Do you want rules with that? Data sharing is caring à la Microsoft AI

Do you want rules with that? Data sharing is caring à la Microsoft AI

Microsoft has drafted three agreements regarding the sharing and using of data for the AI community to give feedback on.

Most devs who ever trained a model will know about the huge role high-quality data plays in getting a good outcome. But having access to the amount necessary isn’t always a piece of cake, especially if you’re more on the research side of the spectrum and have to rely on partners delivering to make any kind of progress.

And even then it isn’t always easy, because no matter where you get your data from, privacy and security must always be taken into account. To help with that and “remove barriers to data innovation” as Microsoft puts it, the company has shared drafts for three data use agreements. They cover the open (O-UDA) and the computational (C-UDA) use of data respectively, while a third one (DUA-OAI) is specifically set up to arrange data use for Open AI Model Development.

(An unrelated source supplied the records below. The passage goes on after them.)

(** * Modulux bulb: provisioning control core (src/main.cpp)

    A shallow embedding of the ESP32 sketch: the sketch's globals and the
    board peripherals it talks to form one [Device] record, every sketch
    function is a computation in a small state monad over that record, and
    the calls into the Arduino libraries (WiFi, WebServer, DNSServer,
    Preferences, GPIO, millis/delay) are primitives that update the record
    and append to a trace of calls. Time passes in [delay] only; what the
    sketch cannot decide (the answers of the radio, the button, the
    requests of HTTP clients) is input. *)

From Stdlib Require Import ZArith String Ascii List Lia Bool DecimalString.
From stdpp Require Import base option strings gmap list.

Local Open Scope string_scope.
Local Open Scope list_scope.
Local Open Scope Z_scope.

(** ** Constants of the sketch *)

Definition DUMMY_SSID : string := "DummY".
Definition DUMMY_PASS : string := "dummy001".
Definition MAX_RETRIES : Z := 5.
Definition CONNECT_TIMEOUT_MS : Z := 10000.
Definition AP_PASS : string := "modulux-setup".
Definition AP_IDLE_TIMEOUT_MS : Z := 10601000.

(** [unsigned long] and [uint32_t] are 32 bits wide on the ESP32. *)
Definition wrap32 (x : Z) : Z := x mod 2 ^ 32.

(** ** Data model *)

Inductive RunState := CONNECTING | AP_SETUP | CONNECTED.

Inductive SetupPhase := IDLE | BLINK1_ON | BLINK1_OFF | BLINK2_ON | BLINK2_OFF | PAUSE.

Inductive Level := LOW | HIGH.

Inductive OutPin := LED_01 | LED_02.

Inductive WifiMode := WIFI_OFF | WIFI_STA | WIFI_AP | WIFI_AP_STA.

Inductive HttpMethod := HTTP_GET | HTTP_POST | HTTP_OTHER.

It is designed to “share data for the limited purpose of training an AI model”, leaving O-UDA to guard the more general use of data under minimal obligations and C-UDA to help with making “data available to anyone for computational use purposes, such as artificial intelligence, machine learning, and text and data mining”. All documents come with an overview of the obligations data users and redistributors have to comply to, as well as a contemplated use case for clarification.

Unlike the agreements available, as Microsoft’s Corporate Vice President and Chief IP Counsel Erich Andersen likes to point out in a blog post, the company’s proposals are meant to be less complex, and better explained. The drafts are based on some precursors as well as the experience Microsoft gained in projects that made data sharing necessary.

 “Sharing data between organizations can help address some of society’s biggest challenges” Andersen states (as do all of the proposals). Good tools to realise that, however, “are often immature or non-existent”, leaving Microsoft itching to put a stake into that ground. 

Nevertheless cooperation is vital to end up with something more organisations are willing to consider (parallels to open source licenses come to mind in this context). Which might be why Microsoft is looking for feedback to help “improve these agreements and to offer additional ones that cover a wide range of data sharing scenarios”. 

To get the ball rolling, the first deadline for change proposals is October 1, 2019. A first final version of all data use agreements is planned to land some time in autumn.

The announcement comes only a couple of days after Microsoft informed the public about a partnership with and an investment in artificial intelligence research company OpenAI, who could very well become one of the first contributors to the discussion.